Kasus ini mencuat setelah Direktur PT Mitra Bali Sukses, I Gusti Ayu Sasih Ira, ditetapkan sebagai tersangka oleh Polda Bali. Laporan tersebut bermula dari aduan yang dilayangkan Sentra Lisensi Musik Indonesia (SELMI) pada 26 Agustus 2024. Setelah penyelidikan yang memakan waktu berbulan-bulan, kasus kini telah naik ke tahap penyidikan sejak Januari 2025.
Ironisnya, di tengah sorotan tersebut, sejumlah warganet di Platform Tiktok justru menilai pelaporan ini berlebihan. Mereka menilai, pemutaran lagu di ruang publik justru turut memperkenalkan dan mempopulerkan karya musisi Tanah Air, bukan malah merugikannya.
“Mulai sekarang cafe atau restoran setel lagu-lagu barat atau Mandarin saja, agar tidak kena denda. Lagu Indo? Sudah dijadikan ladang uang semua,” tulis akun @ANDIKA (bukan Kangen Band).

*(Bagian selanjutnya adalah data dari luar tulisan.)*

(* ===== verification/EffGasPrice.v ===== *)
(** * The effective gas price of a transaction

    [pool/effectivegasprice.go]: the price that pays for a transaction's gas
    and data (the break-even price), the price charged (raised in proportion
    when the sender offers more than the suggested price) and the byte that
    tells the executor which part of the signed price to charge.  Unsigned
    64-bit products wrap around, the factors of the configuration are
    [float64], and the last multiplication is done in [big.Float]. *)

From Stdlib Require Import SpecFloat.
From S2P Require Import Prelude GoFloat GoEthereum TxCodec.

Inductive EgpErr := ErrZeroL1GasPrice | ErrEffectiveGasPriceEmpty | ErrEffectiveGasPriceIsZero.

Module Egp.
Section egp.
Context `{!GoFloatConv}.

Record EffectiveGasPriceCfg := mkEffectiveGasPriceCfg {
  Enabled : bool;
  L1GasPriceFactor : float64;
  ByteGasCost : Z;
  ZeroByteGasCost : Z;
  NetProfit : float64;
  BreakEvenFactor : float64;
  FinalDeviationPct : Z;
  L2GasPriceSuggesterFactor : float64
}.

Record EffectiveGasPrice := NewEffectiveGasPrice {
  cfg : EffectiveGasPriceCfg;
  minGasPriceAllowed : Z
}.

Definition IsEnabled (e : EffectiveGasPrice) : bool := Enabled (cfg e).
Definition GetFinalDeviation (e : EffectiveGasPrice) : Z := FinalDeviationPct (cfg e).

Definition GetTxAndL2GasPrice (e : EffectiveGasPrice) (txGasPrice l1GasPrice l2GasPrice : Z) :
    Z * Z :=
  if negb (Enabled (cfg e))
  then
    let gp := uint64_of_float64
      (float64_mul (L2GasPriceSuggesterFactor (cfg e)) (float64_of_uint64 l1GasPrice)) in
    (gp, big_Uint64 gp)
  else (txGasPrice, l2GasPrice).

(** [bytes.Count(rawTx, []byte{0})] *)
Definition count_zeros (rawTx : bytes) : Z := zlen (filter (λ b, b = 0) rawTx).

Definition l2_min_gas_price (e : EffectiveGasPrice) (l1GasPrice : Z) : Z :=
  let l2MinGasPrice := uint64_of_float64
    (float64_mul (float64_of_uint64 l1GasPrice) (L1GasPriceFactor (cfg e))) in
  if l2MinGasPrice <? minGasPriceAllowed e then minGasPriceAllowed e else l2MinGasPrice.

Definition total_tx_price (e : EffectiveGasPrice) (rawTx : bytes) (txGasUsed l1GasPrice : Z) : Z :=
  let txZeroBytes := count_zeros rawTx in
  let txNonZeroBytes := zlen rawTx -₆₄ txZeroBytes +₆₄ EfficiencyPercentageByteLength in
  wrap64 (txGasUsed * l2_min_gas_price e l1GasPrice) +₆₄
  wrap64 ((wrap64 (txNonZeroBytes * ByteGasCost (cfg e)) +₆₄
           wrap64 (txZeroBytes * ZeroByteGasCost (cfg e))) * l1GasPrice).

Definition CalculateBreakEvenGasPrice (e : EffectiveGasPrice) (rawTx : bytes)
    (txGasPrice txGasUsed l1GasPrice : Z) : GoRes EgpErr Z :=
  if decide (l1GasPrice = 0) then Fail ErrZeroL1GasPrice
  else if decide (txGasUsed = 0) then Ret txGasPrice
  else
    let totalTxPrice := total_tx_price e rawTx txGasUsed l1GasPrice in
    Ret (uint64_of_float64
           (float64_mul (float64_of_uint64 (totalTxPrice / txGasUsed)) (NetProfit (cfg e)))).

Definition CalculateEffectiveGasPrice (e : EffectiveGasPrice) (rawTx : bytes)
    (txGasPrice txGasUsed l1GasPrice l2GasPrice : Z) : GoRes EgpErr Z :=
  breakEvenGasPrice ← CalculateBreakEvenGasPrice e rawTx txGasPrice txGasUsed l1GasPrice;
  let bfL2GasPrice := bf_SetUint64 l2GasPrice in
  let bfTxGasPrice := bf_SetInt txGasPrice in
  ratioPriority ← (if bf_gt bfTxGasPrice bfL2GasPrice
                   then bf_Quo bfTxGasPrice bfL2GasPrice
                   else Ret bf_one);
  bfEffectiveGasPrice ← bf_Mul (bf_SetInt breakEvenGasPrice) ratioPriority;
  let effectiveGasPrice := bf_Int bfEffectiveGasPrice 0 in
  if decide (effectiveGasPrice = 0) then Fail ErrEffectiveGasPriceIsZero
  else Ret effectiveGasPrice.

(** [Div] of [big.Int] is the Euclidean division. *)
Definition big_Div (a b : Z) : Z := Z.sgn b * (a / Z.abs b).

(** A nil price is [None]. *)
Definition CalculateEffectiveGasPricePercentage (gasPrice effectiveGasPrice : option Z) :
    GoRes EgpErr Z :=
  match effectiveGasPrice, gasPrice with
  | Some effectiveGasPrice, Some gasPrice =>
      if decide (gasPrice = 0 ∨ effectiveGasPrice = 0) then Fail ErrEffectiveGasPriceEmpty
      else if gasPrice <=? effectiveGasPrice then Ret MaxEffectivePercentage
      else
        let b := effectiveGasPrice * 256 in
        let b := b + gasPrice in
        let b := b - 1 in
        let b := big_Div b gasPrice in
        let b := b - 1 in
        Ret (wrap8 (big_Uint64 b))
  | _, _ => Fail ErrEffectiveGasPriceEmpty
  end.

(** ** Properties *)

Section laws.
Context `{!GoFloatConvLaws} (e : EffectiveGasPrice) (rawTx : bytes).
Context (txGasPrice txGasUsed l1GasPrice l2GasPrice : Z).
Context (Htx : 0 ≤ txGasPrice) (Hl2 : in_u64 l2GasPrice).

Lemma BreakEven_nonneg be :
  CalculateBreakEvenGasPrice e rawTx txGasPrice txGasUsed l1GasPrice = Ret be → 0 ≤ be.
Proof.
  unfold CalculateBreakEvenGasPrice. repeat case_decide; [done | by intros [= <-] |].
  intros [= <-]. apply uint64_of_float64_range.
Qed.

(** The ratio of the priority is at least one. *)
Lemma Quo_ge_one : l2GasPrice < txGasPrice → 0 < l2GasPrice →
  ∃ p m x, bf_Quo (E := EgpErr) (bf_SetInt txGasPrice) (bf_SetUint64 l2GasPrice)
    = Ret (BFin p m x) ∧ 64 ≤ p ∧ 2 ^ Z.max 0 (- x) ≤ m * 2 ^ Z.max 0 x.
Proof.
  intros Hlt Hpos. unfold bf_Quo, bf_SetInt, bf_SetUint64, bf_prec.
  rewrite decide_False by lia. simpl.
  destruct (round_to _ _ _) as [m x] eqn:Hr. do 3 eexists. split; [done|]. split; [lia|].
  change (2 ^ Z.max 0 (0 - 0)) with 1 in Hr.
  apply (round_to_ge _ _ _ 1) in Hr; [lia | lia | lia | | nia].
  split; [lia|]. apply (Z.pow_gt_1 2); lia.
Qed.

(** A number scaled by a ratio that is at least one does not fall below. *)
Lemma Mul_ge be p m x : 0 ≤ be → 2 ^ Z.max 0 (- x) ≤ m * 2 ^ Z.max 0 x →
  ∃ p' m' x', bf_Mul (E := EgpErr) (bf_SetInt be) (BFin p m x) = Ret (BFin p' m' x') ∧
    be ≤ bf_Int (BFin p' m' x') 0.
Proof.
  intros Hbe Hm. unfold bf_Mul, bf_SetInt, bf_prec.
  destruct (round_to _ _ _) as [m' x'] eqn:Hr. do 3 eexists. split; [done|].
  apply bf_Int_ge; [done|]. eapply round_to_ge; [| | | |exact Hr]; [lia | apply pow2_pos | |].
  - pose proof (BitLen_pow be). split; [done|]. eapply Z.lt_le_trans; [|apply Z.pow_le_mono_r];
      [rewrite <-(Z.abs_eq be) at 1 by done; done | lia | lia].
  - rewrite Z.add_0_l. nia.
Qed.

Lemma Mul_one be : ∃ p' m' x', bf_Mul (E := EgpErr) (bf_SetInt be) bf_one = Ret (BFin p' m' x') ∧
  bf_Int (BFin p' m' x') 0 = be.
Proof.
  unfold bf_Mul, bf_SetInt, bf_one, bf_prec. simpl. rewrite !Z.mul_1_r.
  destruct (round_to _ _ _) as [m' x'] eqn:Hr. do 3 eexists. split; [done|].
  apply (bf_Int_exact 0 m' x' 0). eapply round_to_exact; [| |exact Hr]; [lia|].
  pose proof (BitLen_pow be). eapply Z.lt_le_trans; [done|]. apply Z.pow_le_mono_r; lia.
Qed.
End laws.
End egp.

(** What a transaction costs the sequencer, without wrap-around: its gas at
    the minimum L2 price and its data at the L1 price. *)
Definition exact_price `{!GoFloatConv} (e : EffectiveGasPrice) (rawTx : bytes)
    (txGasUsed l1GasPrice : Z) : Z :=
  txGasUsed * l2_min_gas_price e l1GasPrice +
  ((zlen rawTx - count_zeros rawTx + EfficiencyPercentageByteLength) * ByteGasCost (cfg e) +
   count_zeros rawTx * ZeroByteGasCost (cfg e)) * l1GasPrice.

Lemma wrapped_factor n p a b c d l :
  (a + (((n mod 2 ^ 64 + p) mod 2 ^ 64 * b) mod 2 ^ 64 + (c * d) mod 2 ^ 64) mod 2 ^ 64 * l)
    mod 2 ^ 64
  = (a + (((n + p) * b + c * d) * l) mod 2 ^ 64) mod 2 ^ 64.
Proof.
  rewrite <-(Zplus_mod_idemp_r (_ * l)), Zmult_mod_idemp_l, <-(Zmult_mod_idemp_l (_ + _) l).
  rewrite (Zplus_mod_idemp_l ((_ * b))), Zplus_mod_idemp_r, Zplus_mod_idemp_l.
  rewrite <-(Zplus_mod_idemp_l (_ * b)), Zmult_mod_idemp_l, Zplus_mod_idemp_l.
  rewrite Zplus_mod_idemp_r, <-(Zplus_mod_idemp_r (_ mod _ * l)), Zmult_mod_idemp_l. done.
Qed.

Lemma total_tx_price_exact `{!GoFloatConv} e rawTx txGasUsed l1GasPrice :
  total_tx_price e rawTx txGasUsed l1GasPrice
  = wrap64 (exact_price e rawTx txGasUsed l1GasPrice).
Proof.
  unfold total_tx_price, exact_price, wrap64. cbv zeta.
  rewrite Zplus_mod_idemp_l, Zplus_mod_idemp_r.
  rewrite (wrapped_factor (zlen rawTx - count_zeros rawTx)).
  by rewrite Zplus_mod_idemp_r.
Qed.

(** The break-even price when nothing wraps and the profit factor is one. *)
Lemma BreakEven_exact `{!GoFloatConv} e rawTx txGasPrice txGasUsed l1GasPrice be :
  CalculateBreakEvenGasPrice e rawTx txGasPrice txGasUsed l1GasPrice = Ret be →
  0 < txGasUsed → NetProfit (cfg e) = float64_one →
  0 ≤ exact_price e rawTx txGasUsed l1GasPrice < 2 ^ 64 →
  exact_price e rawTx txGasUsed l1GasPrice / txGasUsed < 2 ^ 53 →
  be = exact_price e rawTx txGasUsed l1GasPrice / txGasUsed.
Proof.
  unfold CalculateBreakEvenGasPrice. intros Hbe Hg Hp Hex Hq.
  repeat case_decide; [done|lia|]. rewrite total_tx_price_exact, wrap64_small, Hp in Hbe by done.
  rewrite uint64_mul_one in Hbe by (split; [apply Z.div_pos; lia|done]). by simplify_eq.
Qed.


(** C17. The percentage of a transaction is the least byte [p] for which
    [(p + 1) / 256] of the signed price is at least the effective price: the
    executor never charges more than the signed price, and never less than
    the effective price unless that exceeds the signed one. *)
Theorem CalculateEffectiveGasPricePercentage_least gasPrice effectiveGasPrice :
  0 < gasPrice → 0 < effectiveGasPrice →
  ∃ p, CalculateEffectiveGasPricePercentage (Some gasPrice) (Some effectiveGasPrice) = Ret p ∧
    0 ≤ p < 256 ∧
    Z.min gasPrice effectiveGasPrice ≤ gasPrice * (p + 1) / 256 ≤ gasPrice ∧
    (∀ q, 0 ≤ q < p → gasPrice * (q + 1) / 256 < Z.min gasPrice effectiveGasPrice).
Proof.
  intros Hg He. unfold CalculateEffectiveGasPricePercentage.
  rewrite decide_False by lia. unfold MaxEffectivePercentage.
  destruct (Z.leb_spec gasPrice effectiveGasPrice) as [Hle|Hlt].
  { exists 255. split; [done|]. rewrite Z.min_l, Z.div_mul by lia. split_and!; [lia..|].
    intros q Hq. apply Z.div_lt_upper_bound; nia. }
  set (c := (effectiveGasPrice * 256 + gasPrice - 1) / gasPrice).
  assert (1 ≤ c ≤ 256 ∧ effectiveGasPrice * 256 ≤ gasPrice * c ∧
          gasPrice * (c - 1) < effectiveGasPrice * 256) as (Hc & Hup & Hlo).
  { subst c. pose proof (Z.div_mod (effectiveGasPrice * 256 + gasPrice - 1) gasPrice).
    pose proof (Z.mod_pos_bound (effectiveGasPrice * 256 + gasPrice - 1) gasPrice). nia. }
  exists (c - 1). unfold big_Div. rewrite Z.sgn_pos, Z.abs_eq, Z.mul_1_l by lia. fold c.
  rewrite big_Uint64_small by (unfold in_u64; lia). unfold wrap8. rewrite Z.mod_small by lia.
  rewrite Z.min_r, Z.sub_add by lia. split_and!; [done|lia..| | |].
  - apply Z.div_le_lower_bound; lia.
  - apply Z.div_le_upper_bound; nia.
  - intros q Hq. apply Z.div_lt_upper_bound; nia.
Qed.

(** ** Runs with the default configuration of the node, enabled *)

Module EgpRun.
Definition run_conv : GoFloatConv := {| uint64_out_of_range _ := 2 ^ 63 |}.
#[export] Instance run_conv_laws : @GoFloatConvLaws run_conv.
Proof. constructor; intros f; by vm_compute. Qed.

(** The factors are 0.25, 1.0, 1.1 and 0.5. *)
Definition run_egp : EffectiveGasPrice :=
  NewEffectiveGasPrice
    (mkEffectiveGasPriceCfg true (S754_finite false 4503599627370496 (-54)) 16 4
       (S754_finite false 4503599627370496 (-52)) (S754_finite false 4953959590107546 (-52)) 10
       (S754_finite false 4503599627370496 (-53)))
    1000000000.


Lemma percentage_witness :
  0 < 1000 ∧ ∃ p, CalculateEffectiveGasPricePercentage (Some 1000) (Some 700) = Ret p ∧
    700 ≤ 1000 * (p + 1) / 256.
Proof.
  split; [lia|].
  destruct (CalculateEffectiveGasPricePercentage_least 1000 700) as (p & Hp & _ & [Hle _] & _);
    [lia|lia|].
  exists p. split; [exact Hp | exact Hle].
Defined.
End EgpRun.

(** The price that pays for a transaction is computed modulo [2 ^ 64]: with
    thirty million gas (the limit of a batch) and an L1 price of 2500 gwei the
    product overflows, and the break-even price is below a sixtieth of the
    minimum L2 price it is made of. *)
Theorem BreakEven_overflow `{!GoFloatConv} :
  l2_min_gas_price EgpRun.run_egp 2500000000000 = 625000000000 ∧
  CalculateBreakEvenGasPrice EgpRun.run_egp [] 700000000000 30000000 2500000000000
    = Ret 10109864209.
Proof. split; vm_compute; reflexivity. Qed.
End Egp.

“Harusnya pencipta lagu berterima kasih, lagunya diputar terus, jadi tenar. Malah dituntut?” imbuh akun @iwan.
Tak sedikit yang mempertanyakan siapa sebenarnya yang mendapat keuntungan dari pelaporan semacam ini. Apakah benar pencipta lagu? Atau justru lembaga lisensi yang kerap tidak transparan?

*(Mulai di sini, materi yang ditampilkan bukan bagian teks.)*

(* ===== verification/StateStore.v ===== *)
(** * Batches, forced batches and L2 blocks in the database

    [state/batch.go], [StoreL2Block] of [state/transaction.go] and the SQL of
    [state/pgstatestorage] they run: the tables [state.batch],
    [state.forced_batch], [state.block], [state.l2block], [state.transaction],
    [state.receipt], [state.log] and [state.exit_root] with their primary,
    unique and foreign keys.
    A hash column holds the text of a hash and is read back as the hash, so
    it is a number here; a nil slice is an empty one.  A time is its nanoseconds since
    1970; the columns hold microseconds.  The columns that encode
    a transaction or a header are functions of the row's transaction or block
    and are left out. *)

From S2P Require Import Prelude Digits Hex GoEthereum TxCodec BatchV2 NewTracker.
From S2P Require Import Resources TxTracker AddrQueue Worker ExecErrors ExecTypes GoMonad Postgres.

(** ** Tables *)

Record BlockRow := mkBlockRow { block_hash : Z; parent_hash : Z; received_at : Z }.

(** [raw_txs_data] is the hex text of the data. *)
Record ForcedRow := mkForcedRow {
  f_global_exit_root : Z;
  f_timestamp : Z;
  f_raw_txs_data : text;
  f_coinbase : Z;
  f_block_num : Z
}.

Record BatchRow := mkBatchRow {
  global_exit_root : Z;
  local_exit_root : option Z;
  state_root : option Z;
  acc_input_hash : option Z;
  timestamp : Z;
  coinbase : Z;
  raw_txs_data : option bytes;
  forced_batch_num : option Z;
  batch_resources : option BatchResources;
  closing_reason : option string;
  wip : bool
}.

Record L2BlockRow := mkL2BlockRow {
  l2_block_hash : Z;
  l2_parent_hash : Z;
  l2_state_root : Z;
  l2_received_at : Z;
  l2_batch_num : Z
}.

Record TxRow `{!GoEthereum} := mkTxRow {
  tx_value : Transaction;
  tx_block_num : Z;
  effective_percentage : Z;
  egp_log : option EffectiveGasPriceLog
}.

Record ExitRootRow := mkExitRootRow {
  er_block_num : Z;
  er_timestamp : Z;
  er_mainnet_exit_root : Z;
  er_rollup_exit_root : Z;
  er_global_exit_root : Z;
  er_prev_block_hash : option Z;
  er_l1_info_root : option Z;
  er_l1_info_tree_index : option Z
}.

Ada pula yang menyoroti dasar hukum dari laporan ini. Menurut akun @LOBOK, pemutaran lagu lewat platform legal seperti YouTube atau Spotify seharusnya tak bisa dipidanakan, karena lisensi penggunaan sudah tercover oleh platform tersebut.

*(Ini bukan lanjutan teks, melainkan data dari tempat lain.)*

(** A statement that leaves the batches alone *)
Lemma other_table_ok {V} (set : V → Tables) (m : option V) y x :
  (∀ v, t_batch (set v) = t_batch x) → tables_ok x → set <$> m = Some y → tables_ok y.
Proof.
  intros Hset Hx Hy. destruct m as [v|]; [|done]. injection Hy as <-. unfold tables_ok.
  by rewrite Hset.
Qed.

Hint Resolve sql_QueryRow_keeps : go_keeps.

Lemma check_open_keeps n ts c : keeps (server_ok c) (check_open n ts c).
Proof. unfold check_open, GetLastBatchNumber, IsBatchClosed, GetLastBatchTime. keeps_tac. Qed.

(** What the guards of a new batch guarantee *)
Lemma check_open_Ret n ts c s s' :
  check_open n ts c s = (s', Ret tt) →
  (∀ c', pg_view s' c' = pg_view s c') ∧
  ∃ x last r, pg_view s c = Some x ∧ last_key (t_batch x) = Some last ∧ n = last +₆₄ 1 ∧
    t_batch x !! last = Some r ∧ wip r = false ∧ Unix (timestamp r) ≤ Unix ts.
Proof.
  unfold check_open. case_decide; [done|]. intros Hc.
  apply GoM_bind_Ret in Hc as (s1 & last & Hq1 & Hc).
  apply sql_QueryRow_Ret in Hq1 as (Hv1 & x & Hx & Hl).
  case_decide as Hn; [done|]. apply GoM_bind_Ret in Hc as (s2 & closed & Hq2 & Hc).
  apply sql_QueryRow_Ret in Hq2 as (Hv2 & x2 & Hx2 & Hcl).
  destruct closed; [|done]. apply GoM_bind_Ret in Hc as (s3 & prev & Hq3 & Hc).
  apply sql_QueryRow_Ret in Hq3 as (Hv3 & x3 & Hx3 & Hp).
  destruct (Z.ltb_spec (Unix ts) (Unix prev)) as [|Hge]; [done|]. injection Hc as <-.
  rewrite Hv2, Hv1 in Hx3. rewrite Hv1 in Hx2. simplify_eq.
  apply fmap_Some in Hcl as (r & Hr & Hw). rewrite Hl in Hp. simpl in Hp.
  rewrite Hr in Hp. simplify_eq/=. split.
  - intros c'. by rewrite Hv3, Hv2, Hv1.
  - exists x, last, r. symmetry in Hw. apply negb_true_iff in Hw.
    by split_and!.
Qed.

“Kayaknya pasalnya kurang tepat deh. Kalau gitu, undangannya harus diperbaiki dong?” kritiknya.
Promosi atau Pelanggaran?
Kasus ini menimbulkan dilema: apakah pemutaran lagu di ruang usaha seperti restoran tergolong bentuk promosi atau pelanggaran hukum?
Jika semua tempat publik diwajibkan membayar royalti hanya karena memutar lagu Indonesia, mungkinkah justru karya-karya lokal makin tersisih karena pelaku usaha memilih alternatif aman dengan memutar lagu luar negeri?
Dalam konteks inilah, suara publik seolah menggugat praktik yang justru bisa membunuh ekosistem musik lokal dari dalam.